> _TASK TO CARRY OUT_: Starting at the top line and ending at the last, restate the records exactly.

> _RECORDS TO PROCESS_:
(* ===== verification/_CoqProject ===== *)
-Q . S2P
Prelude.v
PyStr.v
PyData.v
TextLines.v
Contracts.v
PolicyModels.v
PolicyEngine.v
PolicyValidate.v
PolicySpec.v
PolicyGate.v
RuntimeBinding.v
BackendHealth.v
RecoveryModels.v
RecoveryEngine.v
UsageStore.v
UsageCooldown.v
UsageBudget.v
UsageSignals.v
UsageInvariants.v
InFlight.v
QueueHealing.v
BoardScans.v
ClaudeBudget.v
GovernancePolicy.v
AuditLocks.v
Regex.v
Parked.v
AuditDispatch.v
Governance.v
Propagation.v
Decision.v
DecisionRules.v
LimitClassifier.v
WorkerBackends.v
Lifecycle.v
Handoff.v
Coordinator.v
CoordinatorSafety.v
Proposer.v
ProposerSafety.v
BacklogPromoter.v
CiRefinement.v
CiSafety.v
BoardIssues.v
BoardTrace.v
BoardClaim.v
BoardOutcomes.v
FenceSafety.v
SpecCampaign.v
BoardDispatch.v
BoardLineage.v
BoardSettled.v
BoardTrust.v
BoardUnblock.v
BoardRules.v
TaskParser.v
Verdict.v
ReviewWorld.v
ReviewText.v
ReviewMerge.v
ReviewCi.v
ReviewVerdict.v
ReviewPhases.v
ReviewTrace.v
ReviewSafety.v
ReviewRules.v
ReviewFaults.v
ObserverModels.v
Tuning.v
TuningApply.v
Insights.v
Derivers.v
DeriversQuality.v
DeriversStored.v
InsightContract.v
InsightPipeline.v
ArchGate.v
ScheduledTasks.v
CycleReport.v
AutonomyCycle.v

> _THE COMPLETED TASK_:
(* ===== verification/_CoqProject ===== *)
-Q . S2P
Prelude.v
PyStr.v
PyData.v
TextLines.v
Contracts.v
PolicyModels.v
PolicyEngine.v
PolicyValidate.v
PolicySpec.v
PolicyGate.v
RuntimeBinding.v
BackendHealth.v
RecoveryModels.v
RecoveryEngine.v
UsageStore.v
UsageCooldown.v
UsageBudget.v
UsageSignals.v
UsageInvariants.v
InFlight.v
QueueHealing.v
BoardScans.v
ClaudeBudget.v
GovernancePolicy.v
AuditLocks.v
Regex.v
Parked.v
AuditDispatch.v
Governance.v
Propagation.v
Decision.v
DecisionRules.v
LimitClassifier.v
WorkerBackends.v
Lifecycle.v
Handoff.v
Coordinator.v
CoordinatorSafety.v
Proposer.v
ProposerSafety.v
BacklogPromoter.v
CiRefinement.v
CiSafety.v
BoardIssues.v
BoardTrace.v
BoardClaim.v
BoardOutcomes.v
FenceSafety.v
SpecCampaign.v
BoardDispatch.v
BoardLineage.v
BoardSettled.v
BoardTrust.v
BoardUnblock.v
BoardRules.v
TaskParser.v
Verdict.v
ReviewWorld.v
ReviewText.v
ReviewMerge.v
ReviewCi.v
ReviewVerdict.v
ReviewPhases.v
ReviewTrace.v
ReviewSafety.v
ReviewRules.v
ReviewFaults.v
ObserverModels.v
Tuning.v
TuningApply.v
Insights.v
Derivers.v
DeriversQuality.v
DeriversStored.v
InsightContract.v
InsightPipeline.v
ArchGate.v
ScheduledTasks.v
CycleReport.v
AutonomyCycle.v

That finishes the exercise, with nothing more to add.